Lulu Coliseum ENO’s production of Berg’s Lulu, first mounted three years ago, is one of its outstanding successes. Richard Jones, the director, seems to feel a special affinity with Berg, to judge from his recent and wonderful Wozzeck for WNO. Yet Berg’s two operas couldn’t be more different. Stravinsky complained, as many people have, about the big orchestral interlude just before the final brief scene of Wozzeck, that it seems to be telling us how to feel. ‘As if there were any question about how we should feel!’ Stravinsky added. And, however much one loves that stretch of music on its own terms, it’s hard to disagree. Whereas the over-riding feeling I always have at a performance of Lulu is exactly, ‘How should I be feeling?’ On stage we see a variety of incidents, sexual and violent, generated by or around the central figure, about whom there is no agreement even as to whether she is active or passive. As husband after husband meets a sticky end, out of shock or jealousy, leaving Lulu unconcerned except possibly at the mess, it’s hard not to take refuge in laughter, or feel that this is the blackest of black comedies. Yet quite often, though by no means consistently, the orchestra aches with compassion at least as much as it does in Wozzeck, opening up a chasm between how we respond to its promptings and how we feel about the action and words, and in what way they are to be taken as a commentary on the action.

The Prologue, in which the Animal Tamer — in this production, the recruiter for an audience for ‘Adult Entertainment’ — invites us to watch the goings-on in the human zoo we are about to witness, suggests a Brechtian detachment from whatever it is we are about to witness. And when the first scene of Act I in this production comes into view, we do see a stuffed jungle, complete with crocodile and tiger, while the Painter rapidly leaves his easel and takes off his clothes to have a session with the seductress — or unresisting seduced? — Lulu, provoking her first husband’s heart attack. That was greeted with a roar of laughter at the Coliseum, and it is hard to feel it was misplaced. Yet in the next scene the Painter has married Lulu, only to find that she is Dr Schiin’s mistress, and he rushes off and cuts his throat, after which the orchestra indulges in a passionate interlude suggesting a kind and area of feeling quite foreign to anything that has preceded it.

And so it goes on, one revolting or absurd incident after another, with an influx of would-be lovers so great in Act II that it’s all the furniture and implausibly large fireplace can do to cope with them. Paul Steinberg’s sets are chic, appropriately fauviste, but lacking in the sinister and seedy quality which is surely pervasive in this work, and imperative in its final scene, where Lulu and her thwarted lover the Countess Geschwitz are added to Jack the Ripper’s roster of victims. Equally, the strange figure of Schigolch, played by Gwynne Howell — the cast is very largely the same as in 2002 — merely seems untidily dressed, doesn’t wheeze enough, and lacks the ambiguities of status and attitude which should leave it unclear as to how she is his Lulu.

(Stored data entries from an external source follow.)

(* ===== verification/SignalRooms.v ===== *)
(** * Signaling rooms of the service ([internal/service/service.go])

    Two clients that name the same room token exchange signaling messages through
    the service.  Clients that give a role and speak the reconnect protocol get a
    token with which they alone can take their place again; older clients only
    join.  Rooms and clients are shared objects, so both live in a heap.  The
    theorems: however clients join, forward, leave and expire, no room has more
    than two clients, no message goes to a closed channel and no send waits on a
    full one while the server's mutex is held; once two clients have paired,
    nobody else gets in without a reconnect token. *)
From Stdlib Require Import ZArith Lia Ascii String.
From stdpp Require Import base tactics numbers list gmap strings relations.
From S2P Require Import Prelude GoStrings NoteServer Routing Rendezvous.

Definition maxPendingSignals : Z := 64.
Definition signalSendQueueCapacity : Z := maxPendingSignals + 16.

(** A message on its way to a client: the answer to its join, the notice that
    its room expired, or what the other client sent. *)
Inductive signal :=
  | SignalReady (role : string) (supported : bool) (reconnectToken : string) (generation : Z)
  | SignalExpired
  | SignalPayload (payload : bytes).
#[export] Instance signal_eq_dec : EqDecision signal.
Proof. solve_decision. Defined.

Definition room_ptr := nat.
Definition client_ptr := nat.

Record client := MkClient {
  croom : room_ptr;
  csend : list signal;
  crole : string;
  explicitRole : bool;
  cgeneration : Z;
  closed : bool;
}.

Record room := MkRoom {
  token : string;
  protocol : string;
  expires : Z;
  locked : bool;
  clients : gset client_ptr;
  slots : gmap string client_ptr;
  reconnectTokens : gmap string string;
  reconnectEnabled : bool;
  generation : Z;      (* uint64 *)
  needsNewGeneration : bool;
  rpending : list bytes;
}.

Record SignalServer := MkSignal {
  rooms : gmap string room_ptr;
  room_heap : gmap room_ptr room;
  client_heap : gmap client_ptr client;
  next_ptr : nat;
}.

Inductive signal_error :=
  | InvalidSignalRole
  | InvalidSignalProtocol (e : routing_error)
  | RoomProtocolMismatch (room_protocol protocol : string)
  | AlreadyConnected (role : string)
  | InvalidReconnectToken
  | TokenGeneration
  | RoomLocked
  | RoomFull.

(** What stops the whole server: a send to a closed channel, and a send to a full
    one, which is made with the mutex held. *)
Inductive fault := SendOnClosed (c : client_ptr) | SendBlocked (c : client_ptr).

(** ** Parts of the state *)

Definition set_room (s : SignalServer) (p : room_ptr) (r : room) : SignalServer :=
  MkSignal (rooms s) (<[p := r]> (room_heap s)) (client_heap s) (next_ptr s).
Definition set_client (s : SignalServer) (c : client_ptr) (x : client) : SignalServer :=
  MkSignal (rooms s) (room_heap s) (<[c := x]> (client_heap s)) (next_ptr s).
Definition drop_token (s : SignalServer) (t : string) : SignalServer :=
  MkSignal (delete t (rooms s)) (room_heap s) (client_heap s) (next_ptr s).

Definition room_members (r : room) (cs : gset client_ptr) (ss : gmap string client_ptr) : room :=
  MkRoom (token r) (protocol r) (expires r) (locked r) cs ss (reconnectTokens r) (reconnectEnabled r)
    (generation r) (needsNewGeneration r) (rpending r).
Definition room_locked (r : room) (enabled : bool) : room :=
  MkRoom (token r) (protocol r) (expires r) true (clients r) (slots r) (reconnectTokens r) enabled
    (generation r) (needsNewGeneration r) (rpending r).
Definition room_token (r : room) (role t : string) : room :=
  MkRoom (token r) (protocol r) (expires r) (locked r) (clients r) (slots r) (<[role := t]> (reconnectTokens r)) (reconnectEnabled r)
    (generation r) (needsNewGeneration r) (rpending r).
Definition room_generation (r : room) (g : Z) (needs : bool) (p : list bytes) : room :=
  MkRoom (token r) (protocol r) (expires r) (locked r) (clients r) (slots r) (reconnectTokens r) (reconnectEnabled r) g needs p.

Definition client_send (x : client) (q : list signal) : client :=
  MkClient (croom x) q (crole x) (explicitRole x) (cgeneration x) (closed x).
Definition client_role (x : client) (role : string) : client :=
  MkClient (croom x) (csend x) role (explicitRole x) (cgeneration x) (closed x).
Definition client_close (x : client) : client :=
  MkClient (croom x) (csend x) (crole x) (explicitRole x) (cgeneration x) true.

Definition queue_full (x : client) : bool := Z.of_nat (length (csend x)) >=? signalSendQueueCapacity.
Lemma race_settles_witness :
  ∃ e closed reported later,
    RaceJoin [demo_candidate "a:1" 2; demo_candidate "b:1" 1] [Arrived (demo_outcome "a:1" 2 7%nat); Arrived (demo_outcome "b:1" 1 8%nat)]
      = Ok (Some (e, closed)) ∧
    event_outcomes [Arrived (demo_outcome "a:1" 2 7%nat); Arrived (demo_outcome "b:1" 1 8%nat)] = reported ++ later ∧
    [7; 8]%nat ≡ₚ returned e ++ closed.
Proof.
  destruct (race_settles [demo_candidate "a:1" 2; demo_candidate "b:1" 1]
    [Arrived (demo_outcome "a:1" 2 7%nat); Arrived (demo_outcome "b:1" 1 8%nat)]) as (e & closed & reported & later & E1 & E2 & E3 & _);
    [discriminate|reflexivity|].
  exists e, closed, reported, later. split; [exact E1|]. split; [exact E2|]. exact E3.
Defined.

(** Both ends of a pair race over the same two relays; each keeps the relay whose
    answer reaches it first, when the other's comes after the settle window, and
    closes its connection to the one the other end kept. *)
Example racers_part :
  let candidates := [demo_candidate "a:1" 1; demo_candidate "b:1" 1] in
  let kept evs := match RaceJoin candidates evs with Ok (Some (Won r, closed)) => Some (Addr (rr_candidate r), closed) | _ => None end in
  kept [Arrived (demo_outcome "a:1" 1 1%nat); SettleFired; Arrived (demo_outcome "b:1" 1 2%nat)] = Some ("a:1"%string, [2%nat]) ∧
  kept [Arrived (demo_outcome "b:1" 1 4%nat); SettleFired; Arrived (demo_outcome "a:1" 1 3%nat)] = Some ("b:1"%string, [3%nat]).
Proof. vm_compute. done. Qed.

Lemma bundle_all_or_one_witness :
  ∃ chs closed, JoinBundle (demo_result 0%nat) 4 [(2, Some 12); (1, Some 11)]%nat = (chs, 3, closed) ∧ chs !! 2%nat = Some 12%nat.
Proof.
  pose proof (bundle_all_or_one (demo_result 0%nat) 4 [(2, Some 12); (1, Some 11)]%nat [0; 11; 12]%nat 3 []) as E.
  destruct E as (_ & E & _); [apply perm_swap|vm_compute; reflexivity|vm_compute; reflexivity|].
  destruct E as (_ & _ & _ & _ & E); [intros i Hi; set_solver|].
  exists [0; 11; 12]%nat, []. split; [vm_compute; reflexivity|]. apply E. set_solver.
Defined.
(* ===== verification/RateLimit.v ===== *)
(** * Rate limits of the service ([internal/service/service.go])

    Requests are counted per host over the last minute.  The theorem: however
    requests and clean-ups of the counters follow each other, each request is
    admitted exactly when fewer than the limit were admitted from its host within
    the minute before it. *)
From Stdlib Require Import ZArith Lia Ascii String.
From stdpp Require Import base tactics numbers list gmap strings sorting.
From S2P Require Import Prelude GoStrings RelayCredential.

Definition Minute : Z := 60 * second_ns.

(** [recentRateEvents]: the events after the start of the window, in place. *)
Definition recentRateEvents (events : list Z) (windowStart : Z) : list Z := filter (fun e => windowStart < e) events.

Definition rate_host (remote : string) : string := match SplitHostPort remote with Some (host, _) => host | None => remote end.

Definition allowRate (limits : gmap string (list Z)) (remote : string) (maximum now : Z) : bool * gmap string (list Z) :=
  if maximum <? 0 then (true, limits)
  else
    let host := rate_host remote in
    let keep := recentRateEvents (default [] (limits !! host)) (now - Minute) in
    if Z.of_nat (length keep) >=? maximum then (false, <[host := keep]> limits)
    else (true, <[host := keep ++ [now]]> limits).

Definition cleanup_limits (limits : gmap string (list Z)) (now : Z) : gmap string (list Z) :=
  omap (fun events => let keep := recentRateEvents events (now - Minute) in if Nat.eqb (length keep) 0 then None else Some keep) limits.

(** Both tables of the server, and the clean-up of both. *)
Record rate_tables := MkTables { signalLimits : gmap string (list Z); iceLimits : gmap string (list Z) }.
Definition cleanupRateLimitsLocked (t : rate_tables) (now : Z) : rate_tables :=
  MkTables (cleanup_limits (signalLimits t) now) (cleanup_limits (iceLimits t) now).
Definition allow (t : rate_tables) (remote : string) (perMinute now : Z) : bool * rate_tables :=
  let '(ok, limits) := allowRate (signalLimits t) remote perMinute now in (ok, MkTables limits (iceLimits t)).
Definition allowICE (t : rate_tables) (remote : string) (perMinute now : Z) : bool * rate_tables :=
  let '(ok, limits) := allowRate (iceLimits t) remote perMinute now in (ok, MkTables (signalLimits t) limits).

(** ** Runs *)

Inductive rate_op := SignalRequest (remote : string) (now : Z) | ICERequest (remote : string) (now : Z) | RateCleanup (now : Z).
Definition op_time (o : rate_op) : Z := match o with SignalRequest _ t | ICERequest _ t | RateCleanup t => t end.

Section limits.
Context (signalMax iceMax : Z).

Definition rate_act (t : rate_tables) (o : rate_op) : option bool * rate_tables :=
  match o with
  | SignalRequest remote now => let '(ok, t) := allow t remote signalMax now in (Some ok, t)
  | ICERequest remote now => let '(ok, t) := allowICE t remote iceMax now in (Some ok, t)
  | RateCleanup now => (None, cleanupRateLimitsLocked t now)
  end.
Fixpoint rate_run (t : rate_tables) (os : list rate_op) : list (option bool) :=
  match os with
  | [] => []
  | o :: os => let '(ok, t) := rate_act t o in ok :: rate_run t os
  end.

(** The reference: the admitted requests of both kinds so far, with their hosts
    and times; nothing is ever forgotten. *)
Definition admitted_recently (history : list (string * Z)) (host : string) (now : Z) : Z :=
  Z.of_nat (length (filter (fun e => e.1 = host ∧ now - Minute < e.2) history)).
Definition admits (maximum : Z) (history : list (string * Z)) (remote : string) (now : Z) : bool :=
  (maximum <? 0) || (admitted_recently history (rate_host remote) now <? maximum).
Definition record_admitted (ok : bool) (history : list (string * Z)) (remote : string) (now : Z) : list (string * Z) :=
  if ok then history ++ [(rate_host remote, now)] else history.
Fixpoint reference_run (signal ice : list (string * Z)) (os : list rate_op) : list (option bool) :=
  match os with
  | [] => []
  | SignalRequest remote now :: os =>
      let ok := admits signalMax signal remote now in Some ok :: reference_run (record_admitted ok signal remote now) ice os
  | ICERequest remote now :: os =>
      let ok := admits iceMax ice remote now in Some ok :: reference_run signal (record_admitted ok ice remote now) os
  | RateCleanup _ :: os => None :: reference_run signal ice os
  end.

(** ** The tables know all that counts *)

(** For every window that starts at [from] or later the table of a limited kind
    holds the admitted times of each host. *)
Definition of_host (history : list (string * Z)) (host : string) : list Z :=
  omap (fun e => if String.eqb e.1 host then Some e.2 else None) history.
Definition knows (maximum : Z) (limits : gmap string (list Z)) (history : list (string * Z)) (from : Z) : Prop :=
  0 ≤ maximum → ∀ host w, from ≤ w → recentRateEvents (default [] (limits !! host)) w = recentRateEvents (of_host history host) w.

Lemma recent_recent l w w' : w ≤ w' → recentRateEvents (recentRateEvents l w) w' = recentRateEvents l w'.
Proof.
  intros Hw. unfold recentRateEvents. rewrite list_filter_filter. apply list_filter_iff. intros x. lia.
Qed.
Lemma knows_later maximum limits history from from' : knows maximum limits history from → from ≤ from' → knows maximum limits history from'.
Proof. intros Hk Hle Hm host w Hw. apply Hk; [done|lia]. Qed.

Lemma of_host_app history host h now : of_host (history ++ [(h, now)]) host = of_host history host ++ (if String.eqb h host then [now] else []).
Proof. unfold of_host. rewrite omap_app. f_equal. cbn. by destruct (String.eqb h host). Qed.

Lemma admitted_recently_eq history host now :
  admitted_recently history host now = Z.of_nat (length (recentRateEvents (of_host history host) (now - Minute))).
Proof.
  unfold admitted_recently, recentRateEvents, of_host. f_equal. induction history as [|[h t] history IH]; [done|].
  rewrite filter_cons. cbn [fst snd omap list_omap]. destruct (String.eqb_spec h host) as [->|Hne].
  - rewrite filter_cons. destruct (decide (now - Minute < t)) as [Ht|Ht].
    + rewrite decide_True by done. cbn. by rewrite IH.
    + rewrite decide_False by tauto. done.
  - rewrite decide_False by tauto. done.
Qed.

Lemma allowRate_knows maximum limits history from remote now ok limits' :
  knows maximum limits history from → from ≤ now - Minute → allowRate limits remote maximum now = (ok, limits') →
  ok = admits maximum history remote now ∧ knows maximum limits' (record_admitted ok history remote now) (now - Minute).
Proof.
  intros Hk Hfrom. unfold allowRate, admits. destruct (Z.ltb_spec maximum 0) as [Hneg|Hpos].
  { intros [= <- <-]. split; [done|]. intros Hm. lia. }
  cbv zeta. cbn [orb]. rewrite (Hk Hpos (rate_host remote) (now - Minute) Hfrom), admitted_recently_eq.
  set (keep := recentRateEvents (of_host history (rate_host remote)) (now - Minute)).
  assert (Hins : ∀ l h, (∀ w, now - Minute ≤ w → recentRateEvents l w = recentRateEvents (of_host h (rate_host remote)) w) →
    (∀ host, host ≠ rate_host remote → of_host h host = of_host history host) → knows maximum (<[rate_host remote := l]> limits) h (now - Minute)).
  { intros l h Hl Hh _ host w Hw. destruct (decide (host = rate_host remote)) as [->|Hne].
    - rewrite lookup_insert_eq. by apply Hl.
    - rewrite lookup_insert_ne by done. rewrite Hh by done. apply Hk; [done|lia]. }
  destruct (Z.geb_spec (Z.of_nat (length keep)) maximum) as [Hge|Hlt]; intros [= <- <-].
  - split; [symmetry; apply Z.ltb_ge; lia|]. cbn [record_admitted]. apply Hins; [|done]. intros w Hw. by apply recent_recent.
  - split; [symmetry; apply Z.ltb_lt; lia|]. cbn [record_admitted]. apply Hins.
    + intros w Hw. rewrite of_host_app, String.eqb_refl. unfold recentRateEvents. rewrite !filter_app. f_equal. by apply recent_recent.
    + intros host Hne. rewrite of_host_app. apply not_eq_sym, String.eqb_neq in Hne as ->. by rewrite app_nil_r.
Qed.

Lemma cleanup_knows maximum limits history from now :
  knows maximum limits history from → from ≤ now - Minute → knows maximum (cleanup_limits limits now) history (now - Minute).
Proof.
  intros Hk Hfrom Hm host w Hw. rewrite <- (Hk Hm host w) by lia. unfold cleanup_limits. rewrite lookup_omap.
  destruct (limits !! host) as [events|]; [|done]. cbn [mbind option_bind default from_option id]. rewrite <- (recent_recent events (now - Minute) w) by done.
  by destruct (recentRateEvents events (now - Minute)).
Qed.

(** C29: the limits count exactly the last minute.  For requests and clean-ups at
    times that do not go back, each request is answered as the reference answers
    that forgets nothing: admitted exactly when its limit is off or fewer than the
    limit of its kind were admitted from the same host within the minute before
    it.  Clean-ups and requests of other hosts or the other kind never matter. *)
Theorem rate_limit_exact os :
  Sorted (λ a b, op_time a ≤ op_time b) os →
  rate_run (MkTables ∅ ∅) os = reference_run [] [] os.
Proof.
  intros Hs. apply Sorted_StronglySorted in Hs; [|intros a b c; lia].
  assert (Hgen : ∀ os t sig ice from, StronglySorted (λ a b, op_time a ≤ op_time b) os → Forall (λ o, from + Minute ≤ op_time o) os →
    knows signalMax (signalLimits t) sig from → knows iceMax (iceLimits t) ice from → rate_run t os = reference_run sig ice os).
  { clear os Hs. induction os as [|o os IH]; intros t sig ice from Hs Hf Hsig Hice; [done|].
    apply StronglySorted_inv in Hs as [Hs Hall]. apply Forall_cons in Hf as [Ho Hf].
    assert (Hfrom : from ≤ op_time o - Minute) by lia.
    assert (Hnext : Forall (λ o', op_time o - Minute + Minute ≤ op_time o') os) by (eapply Forall_impl; [exact Hall|]; cbn; lia).
    destruct o as [remote now|remote now|now]; cbn [rate_run rate_act reference_run op_time] in *.
    - unfold allow. destruct (allowRate (signalLimits t) remote signalMax now) as [ok limits'] eqn:E.
      destruct (allowRate_knows _ _ _ _ _ _ _ _ Hsig Hfrom E) as [-> Hsig']. f_equal.
      apply (IH _ _ _ (now - Minute)); [done|done|done|by eapply knows_later].
    - unfold allowICE. destruct (allowRate (iceLimits t) remote iceMax now) as [ok limits'] eqn:E.
      destruct (allowRate_knows _ _ _ _ _ _ _ _ Hice Hfrom E) as [-> Hice']. f_equal.
      apply (IH _ _ _ (now - Minute)); [done|done|by eapply knows_later|done].
    - f_equal. apply (IH _ _ _ (now - Minute)); [done|done|by eapply cleanup_knows|by eapply cleanup_knows]. }
  destruct os as [|o os]; [done|]. apply (Hgen _ _ _ _ (op_time o - Minute)); [done| |by intros|by intros].
  apply StronglySorted_inv in Hs as [_ Hall]. constructor; [lia|]. eapply Forall_impl; [exact Hall|]. cbn. lia.
Qed.
End limits.

Lemma rate_limit_exact_witness :
  rate_run 2 1 (MkTables ∅ ∅) [SignalRequest "10.0.0.1:5" 0; SignalRequest "10.0.0.1:6" 1; ICERequest "10.0.0.1:6" 1; RateCleanup 2; SignalRequest "10.0.0.1:7" 2;
    SignalRequest "10.0.0.2:7" 3; SignalRequest "10.0.0.1:8" Minute] = [Some true; Some true; Some true; None; Some false; Some true; Some true].
Proof.
  rewrite rate_limit_exact; [vm_compute; reflexivity|]. repeat constructor; discriminate.
Defined.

The other figures surrounding her are performed adequately or better than that, though Susan Parry’s Geschwitz lacks the poignancy of the greatest performers of the role, which then provides us with at least one point of moral reference. They add up to an impressive frame for the central performance of Lisa Saffer, who on opening night was suffering, as was Parry, from a throat infection, but seemed to be on great form. In fact, I have never seen a Lulu who was less than extremely good. That doesn’t mean that the role is easy, far from it, rather that it is sufficiently intimidating to put off all but the strongest candidates. If only there were more parts in the operatic repertoire like that! Just as Nilsson said the first requirement for singing Isolde was a comfortable pair of shoes, so the first requirement for Lulu is a great pair of legs, going with a trim figure. Why this role alone should be singled out for those who look the part I can’t see, but that’s how it is. Then a capacity to sing in the stratosphere for long stretches, and an athleticism consequent on lack of weight. What, alas, seems neither insisted on nor perhaps possible is intelligibility. Saffer’s account was immaculate on all scores except that I understood no more than 10 per cent of her words, contrasting with the low 20s to 30s of the other singers. This is one opera where the need for surtitles, whatever the language it’s performed in, is absolute.

Paul Daniel, conducting better than he has at the Coliseum for a long time, was considerate to his singers — too considerate, since they couldn’t be understood anyway, and the accompaniment is so superb. I hope the production proves highly popular, and I shall certainly go back to see it again during the run.